Since then, the parliamentarians have been facing threats and abuse on social media. "I am constantly receiving reports of hate messages. There is a lot of scolding, I'm not going to translate that literally, there are also threats coming in", SP parliamentarian Lacin said to the broadcaster. GroenLinks parliamentarian Özdil confirmed this. "There are a lot of things coming in. The most creative verbal abuse, but also threats. I'm making screenshots of everything and I will report the most concrete threats", he said.  

Neither of them will give in to this clear intimidation, they said. "I'm not going to keep my mouth shut. I'm a Dutch member of parliament and I'm proud of it. These reports are disgraceful, this is really demonization. The message is: you're of Turkish origin, so you can not think this. That is very bad, to say the least", Özdil said. Lacin added: "I find this a very bad thing. I was born and raised here. I'm simply a Dutch representative of the people."  
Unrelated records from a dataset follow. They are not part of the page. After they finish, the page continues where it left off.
Lemma steered_halfway_reached :
  rtc Steering.step (Steering.start [(true, NodeResult.Mk "node-0" branch_run)] [None]) steered_halfway.
Proof.
  eapply rtc_l; [apply Steering.step_engine, Steering.step_push; reflexivity|].
  eapply rtc_l; [apply Steering.step_engine, (Steering.step_detach _ [EngineOp.Register "node-0"; EngineOp.Detach] []); reflexivity|].
  eapply rtc_l; [apply Steering.step_engine, Steering.step_register; reflexivity|].
  eapply rtc_l; [eapply (Steering.step_steer _ 0); [reflexivity | apply Steering.step_resolve]|].
  eapply rtc_l; [eapply (Steering.step_steer _ 0); [reflexivity | by apply Steering.step_lock]|].
  eapply rtc_l; [eapply (Steering.step_steer _ 0); [reflexivity |
    apply (Steering.step_turn_event _ _ _ _ _ _ (WorkerEvent.Progress "more"))]|].
  eapply rtc_l; [eapply (Steering.step_steer _ 0); [reflexivity |
    apply (Steering.step_turn _ _ _ _ _ [WorkerEvent.Progress "more"] (sample_result true "more"))]|].
  eapply rtc_l; [eapply (Steering.step_steer _ 0); [reflexivity | apply Steering.step_record_event]|].
  apply rtc_refl.
Qed.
Kamer president Khadija Arib called this frontal attack on Dutch parliamentarians and their voting behavior completely unacceptable. "Parliamentarians are elected representatives of the people who must be free to express their opinion", she said to Nieuwsuur. "Threatening or inciting threats in response to them expressing these opinions is unacceptable. It does not fit in a democracy and in an open and free society like ours."  

The Tweede Kamer recognizing the Armenian genocide has no effect on Dutch policy. The government will continue to refer to this mass murder as "the issue of the Armenian Genocide", Minister Sigrid Kaag of Foreign Affairs said last week. The government will, however, send a representative to the commemoration of the genocide in the Armenian capital of Yerevan in April.  
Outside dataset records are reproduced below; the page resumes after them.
Definition interrupt (s : DelegateSession.t) : DelegateSession.t := DelegateSession.write s (interrupt_frame interrupt_id).

Definition handle_control_request (s : DelegateSession.t) (value : json) (answer : SessionApprovalDecision.t)
    (cancelled : bool) : DelegateSession.t * LineOutcome.t :=
  if bool_decide (get_str "subtype" (request_of value) = Some "can_use_tool") then
    match s.(DelegateSession.proxy) with
    | None => (s, LineOutcome.Continue)
    | Some proxy =>
        let '(proxy, response, interrupted) := resolve_ask proxy value answer cancelled in
        let s := DelegateSession.write (DelegateSession.with_proxy s proxy) response in
        if interrupted then (interrupt s, LineOutcome.Interrupted) else (s, LineOutcome.Continue)
    end
  else (s, LineOutcome.Continue).

Definition ingest_value (s : DelegateSession.t) (acc : TurnAccumulator.t) (value : json)
    (answer : SessionApprovalDecision.t) (cancelled : bool)
    : DelegateSession.t * TurnAccumulator.t * LineOutcome.t :=
  match type_of value with
  | None => (s, acc, LineOutcome.Continue)
  | Some kind =>
      if String.eqb kind "system" then
        (if bool_decide (get_str "subtype" value = Some "init") then DelegateSession.learn_id s (get_str "session_id" value)
         else s, acc, LineOutcome.Continue)
      else if String.eqb kind "assistant" then
        match assistant_text value with
        | Some text =>
            (DelegateSession.stream s text, TurnAccumulator.Mk text acc.(TurnAccumulator.raw_lines),
             LineOutcome.Continue)
        | None => (s, acc, LineOutcome.Continue)
        end
      else if String.eqb kind "control_request" then
        let '(s, outcome) := handle_control_request s value answer cancelled in (s, acc, outcome)
      else if String.eqb kind "result" then
        (DelegateSession.learn_id s (get_str "session_id" value), acc, LineOutcome.Done (finish_turn acc value))
      else (s, acc, LineOutcome.Continue)
  end.

Definition ingest_line (s : DelegateSession.t) (acc : TurnAccumulator.t) (raw : string)
    (answer : SessionApprovalDecision.t) (cancelled : bool)
    : DelegateSession.t * TurnAccumulator.t * LineOutcome.t :=
  let acc := TurnAccumulator.Mk acc.(TurnAccumulator.last_assistant) (acc.(TurnAccumulator.raw_lines) ++ [raw]) in
  match from_str (reescape_control_chars raw) with
  | None => (s, acc, LineOutcome.Continue)
  | Some value => ingest_value s acc value answer cancelled
  end.

(** [None] when the rounds given are over and the loop is not; else also the rounds that are left. *)
Fixpoint read_until_result (deadline : N) (s : DelegateSession.t) (acc : TurnAccumulator.t) (rounds : list Round.t)
    : DelegateSession.t * option ((DelegateTurn.t + SessionError.t) * list Round.t) :=
  match rounds with
  | [] => (s, None)
  | round :: rounds =>
      if round.(Round.cancelled) then (interrupt s, Some (inr SessionError.Cancelled, round :: rounds))
      else
        match round.(Round.got) with
        | Round.Line raw answer cancelled =>
            let '(s, acc, outcome) := ingest_line s acc raw answer cancelled in
            match outcome with
            | LineOutcome.Done turn => (s, Some (inl turn, rounds))
            | LineOutcome.Interrupted => (s, Some (inr SessionError.Cancelled, rounds))
            | LineOutcome.Continue => read_until_result deadline s acc rounds
            end
        | Round.Timeout now =>
            if (deadline <=? now)%N then (s, Some (inr SessionError.TurnTimedOut, rounds))
            else read_until_result deadline s acc rounds
        | Round.Disconnected => (s, Some (inr SessionError.ProcessExited, rounds))
        end
  end.

(** [pipe]: whether the child still takes a line. *)
Definition run_turn (now : N) (pipe : unit + string) (s : DelegateSession.t) (message : string) (rounds : list Round.t)
    : DelegateSession.t * option ((DelegateTurn.t + SessionError.t) * list Round.t) :=
  match pipe with
  | inr err => (s, Some (inr (SessionError.Io err), rounds))
  | inl _ =>
      read_until_result (now + TURN_TIMEOUT) (DelegateSession.write s (user_message_frame message))
        TurnAccumulator.default rounds
  end.

(** The command a session is spawned with. *)
Definition start_command (cwd : string) (autonomy : DelegateAutonomy.t) (model : option string)
    (proxy : option DelegateProxy.t) : CommandSpec.t :=
  match proxy with
  | Some _ => build_proxied_claude_command cwd model
  | None => build_persistent_claude_command cwd autonomy model
  end.

(** The flag: the child was closed again, which is what becomes of one whose first turn fails. *)
Definition start_session (launched : unit + string) (now : N) (pipe : unit + string) (proxy : option DelegateProxy.t)
    (first_message : string) (rounds : list Round.t)
    : option ((DelegateSession.t * DelegateTurn.t) + SessionError.t) * bool :=
  match launched with
  | inr err => (Some (inr (SessionError.Io err)), false)
  | inl _ =>
      match run_turn now pipe (DelegateSession.spawned proxy) first_message rounds with
      | (s, Some (inl turn, _)) => (Some (inl (s, turn)), false)
      | (_, Some (inr err, _)) => (Some (inr err), true)
      | (_, None) => (None, false)
      end
  end.
End turn.

(** * Sealing a session ([jobs/delegate/seal.rs]) *)

Module CapturedTurn.
Record t := Mk { ok : bool; usage : option DelegateUsage.t; cost_usd : option f64; raw_lines : list string }.
Definition of_turn (turn : DelegateTurn.t) : t :=
  Mk turn.(DelegateTurn.ok) turn.(DelegateTurn.usage) turn.(DelegateTurn.cost_usd) turn.(DelegateTurn.raw_lines).
End CapturedTurn.

(** [round], half away from zero, then [as u64], which saturates; of a number that is not negative. *)
Definition round_u64 (x : f64) : u64 :=
  match x with
  | S754_finite false m e =>
      let n := if (0 <=? e)%Z then (Z.pos m * 2 ^ e)%Z else ((Z.pos m + 2 ^ (- e - 1)) / 2 ^ (- e))%Z in
      wrap 64 (Z.to_N (Z.min n (2 ^ 64 - 1)))
  | S754_infinity false => wrap 64 (2 ^ 64 - 1)
  | _ => wrap 64 0
  end.

Definition MICRO : f64 := binary_normalize 53 1024 1000000 0 false.

Definition cost_to_micro_usd (cost_usd : option f64) : option u64 :=
  usd ← cost_usd;
  match usd with
  | S754_zero _ | S754_finite false _ _ => Some (round_u64 (fmul usd MICRO))
  | _ => None
  end.

Definition delegate_usage_event (turn : u64) (usage : DelegateUsage.t) (cost_usd : option f64) : EventKind.t :=
  EventKind.UsageUpdated turn usage.(DelegateUsage.input_tokens) usage.(DelegateUsage.output_tokens)
    usage.(DelegateUsage.cache_read_tokens) usage.(DelegateUsage.cache_creation_tokens) (cost_to_micro_usd cost_usd).

Section seal.
Context `{SerdeJson, SerdeText, Sha256}.

Definition line_events (agent : option DelegateAgent.t) (turn : u64) (line : string) : list EventKind.t :=
  EventKind.Output turn line ::
  match agent, from_str line with
  | Some agent, Some value => parse_tool_events agent value turn
  | _, _ => []
  end.

Definition turn_events (agent : option DelegateAgent.t) (index : nat) (captured : CapturedTurn.t) : list EventKind.t :=
  let turn := wrap 64 (N.of_nat index) in
  EventKind.TurnStarted turn ::
  flat_map (line_events agent turn) captured.(CapturedTurn.raw_lines) ++
  match captured.(CapturedTurn.usage) with
  | Some usage => [delegate_usage_event turn usage captured.(CapturedTurn.cost_usd)]
  | None => []
  end ++
  [EventKind.TurnFinished turn captured.(CapturedTurn.ok)].

Definition last_ok (turns : list CapturedTurn.t) : bool := default true (CapturedTurn.ok <$> last turns).

Definition session_events (agent task cwd : string) (inputs : RunInputs.t) (turns : list CapturedTurn.t) (finished : bool)
    : list EventKind.t :=
  let resolved := match DelegateAgent.from_name agent with inl a => Some a | inr _ => None end in
  EventKind.RunStarted agent task (Some cwd) (Some inputs) ::
  concat (imap (turn_events resolved) turns) ++
  [EventKind.RunFinished (finished && last_ok turns) None false].

(** [inputs] is what [resolve_run_inputs] gives, [store] and [ledger] the directories that are served. *)
Definition seal_live_run (job_id agent task cwd : string) (root : option string) (inputs : RunInputs.t)
    (store ledger : option string) (started_at_ms now_ms : u64) (turns : list CapturedTurn.t) (finished : bool)
    : io (list RuntimeEvent.t) :=
  let writer := foldl RunWriter.push (RunWriter.begin_at started_at_ms job_id agent root)
                  (session_events agent task cwd inputs turns finished) in
  run! sealed := seal writer finished store now_ms in
  emit_run_recorded job_id sealed ledger now_ms.
End seal.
The relationship between the Netherlands and Turkey has been extremely tense since the Netherlands refused to let Turkish Ministers enter the country to campaign for a referendum that gave Turkish president Recep Tayyip Erdogan more power. Turkey accused the Netherlands of Nazism, fascism, and mass murder in Srebrenica, and imposed a number of sanctions against our country.

The Dutch government in turn did not congratulate Erdogan when he eventually won the referendum. Talks between the two countries on restoring the relationship recently collapsed, and the Dutch government officially recalled the Dutch ambassador to Ankara.  
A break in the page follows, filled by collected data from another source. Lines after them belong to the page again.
Module DelegateStore.
#[export] Instance stored : StoredRecord DelegateSessionRecord.t := {|
  record_id := DelegateSessionRecord.session_id;
  record_version := DelegateSessionRecord.schema_version;
  current_version := DELEGATE_SCHEMA_VERSION;
  dir_noun := "delegates";
  id_noun := "delegate";
  parse_failure id := "failed to parse delegate " +:+ id;
  listed_before := newest_first DelegateSessionRecord.started_at_ms DelegateSessionRecord.session_id;
|}.

Section operations.
Context `{SerdeJson, SerdeText} (io_text : IoError.t -> string) (dir : string).
Definition path_for : string -> file_path + string := RecordStore.path_for (A:=DelegateSessionRecord.t) dir.
Definition write_record : DelegateSessionRecord.t -> io (unit + string) := RecordStore.write_record dir.
Definition load_record : string -> io (DelegateSessionRecord.t + string) := RecordStore.load_record dir.
Definition list : io (Datatypes.list DelegateSessionRecord.t + string) := list_records io_text dir.
Definition deserialize_record : string -> option DelegateSessionRecord.t :=
  RecordStore.deserialize_record DelegateSessionRecord.t.
End operations.
End DelegateStore.
Export (hints) DelegateStore.

Definition optional_json {A} (f : A -> json) (o : option A) : json := match o with Some a => f a | None => JNull end.

Definition persisted_delegate_snapshot (r : DelegateSessionRecord.t) : json :=
  JObj [("session_id", JStr r.(DelegateSessionRecord.session_id)); ("agent", JStr r.(DelegateSessionRecord.agent));
        ("status", JStr (if r.(DelegateSessionRecord.finished) then "ended" else "orphaned"));
        ("agent_session_id", optional_json JStr r.(DelegateSessionRecord.agent_session_id));
        ("started_at_ms", ser r.(DelegateSessionRecord.started_at_ms));
        ("updated_at_ms", optional_json ser r.(DelegateSessionRecord.updated_at_ms)); ("persisted", JBool true)].

(** [stored]: what the store gives, [None] without one. *)
Definition run_delegate_get (session_id : string) (live : LiveSessions.t)
    (stored : option (DelegateSessionRecord.t + string)) : json + RuntimeError.t :=
  match LiveSessions.get_snapshot live session_id with
  | inl found => inl found
  | inr _ =>
      match stored with
      | None => inr (RuntimeError.Adapter ("no delegate session `" +:+ session_id +:+ "`"))
      | Some (inr err) => inr (RuntimeError.Adapter ("no delegate session `" +:+ session_id +:+ "`: " +:+ err))
      | Some (inl record) => inl (JObj [("delegate", persisted_delegate_snapshot record)])
      end
  end.

Definition live_delegate_ids (entries : list json) : list string :=
  omap (fun e => value_get "session_id" e ≫= ToolPolicy.as_str) entries.

Definition run_delegate_list (live : LiveSessions.t) (stored : option (list DelegateSessionRecord.t + string)) : json :=
  let entries := default [] (value_get "delegates" (LiveSessions.list live) ≫= as_array) in
  JObj [("delegates", JArr (entries ++
    match stored with
    | Some (inl records) =>
        map persisted_delegate_snapshot
          (filter (fun r => r.(DelegateSessionRecord.session_id) ∉ live_delegate_ids entries) records)
    | _ => []
    end))].

(** * The commands ([jobs/delegate/mod.rs]) *)

(** What a start is made with, once its request is found good. *)
Module StartPlan.
Record t := Mk { agent : DelegateAgent.t; cwd : string; task : string; autonomy : DelegateAutonomy.t }.
End StartPlan.

Section commands.
Context `{SerdeJson, SerdeText}.

(** [store]: the served directory; what fails is passed over. *)
Definition persist_delegate_update (store : option string) (session_id : string)
    (update : DelegateSessionRecord.t -> DelegateSessionRecord.t) : io unit :=
  match store with
  | None => Ret tt
  | Some dir =>
      run! loaded := DelegateStore.load_record dir session_id in
      match loaded with
      | inr _ => Ret tt
      | inl record => run! _ := DelegateStore.write_record dir (update record) in Ret tt
      end
  end.

Definition delegate_session_error (agent message : string) : RuntimeError.t :=
  if contains_str "no contained sandbox backend" message then
    RuntimeError.Adapter
      ("delegation is disabled: cannot start a live `" +:+ agent +:+
       "` session (start the daemon with --allow-delegate, which requires a non-refusing exec context)")
  else RuntimeError.Adapter ("delegate `" +:+ agent +:+ "` session failed: " +:+ message).

Definition start_error (agent : string) (cancelled : bool) (err : SessionError.t) : RuntimeError.t :=
  if cancelled then RuntimeError.cancelled else delegate_session_error agent (SessionError.display err).

(** [root]: the workspace's first root, if it resolves. *)
Definition plan_start (agent task : string) (root : option string) (cwd : option string) (autonomy : DelegateAutonomy.t)
    (role : DelegateRole.t) : StartPlan.t + RuntimeError.t :=
  let '(task, autonomy) := apply_role role task autonomy in
  match DelegateAgent.from_name agent with
  | inr err => inr (RuntimeError.Adapter (DelegateError.display err))
  | inl resolved =>
      match root with
      | None => inr (RuntimeError.Adapter "delegation requires a served workspace root (start the daemon with --root)")
      | Some root =>
          match resolve_delegate_cwd root cwd with
          | inr err => inr (RuntimeError.Adapter (DelegateError.display err))
          | inl run_cwd => inl (StartPlan.Mk resolved run_cwd task autonomy)
          end
      end
  end.

(** [delegate_proxy], which there always is: the hub is the daemon's. *)
Definition delegate_proxy (agent : DelegateAgent.t) : option DelegateProxy.t :=
  Some (DelegateProxy.for_agent (DelegateAgent.catalog_name agent)).

(** A follow-up's answer as its job's; [cancelled] is the token of that job at the end. *)
Definition steer_result (f64_json : f64 -> json) (session_id : string) (agent : DelegateAgent.t) (cancelled : bool)
    (answer : DelegateTurn.t + LiveError.t) : json + RuntimeError.t :=
  match answer with
  | inr err =>
      inr (if LiveError.is_cancellation err || cancelled then RuntimeError.cancelled
           else RuntimeError.Adapter (LiveError.display err))
  | inl turn =>
      if cancelled then inr RuntimeError.cancelled
      else inl (turn_json f64_json turn (DelegateAgent.catalog_name agent) session_id)
  end.

Definition run_delegate_close (live : LiveSessions.t) (session_id : string)
    : LiveSessions.t * (json + RuntimeError.t) :=
  match LiveSessions.get live session_id with
  | inr err => (live, inr (RuntimeError.Adapter (LiveError.display err)))
  | inl h =>
      (<[session_id := LiveHandle.request_close h]> live,
       inl (JObj [("session_id", JStr session_id); ("closed", JBool true)]))
  end.
End commands.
Last week the Turkish Ministry of Foreign Affairs also released a statement in response to the Kamer recognizing the Armenian genocide, here too referring to Srebrenica. The Ministry called the Kamer's decision to recognize the Armenian genocide inappropriate for a country "that looked the other way during the genocide in Srebrenica".  

Srebrenica fell on July 11th, 1995. Dutch soldiers, working for the UN at the time, were ordered to protect the enclave, but could not withstand 2 thousand Bosnian-Serbs. Between 7 thousand and 8 thousand Muslim men were taken and killed.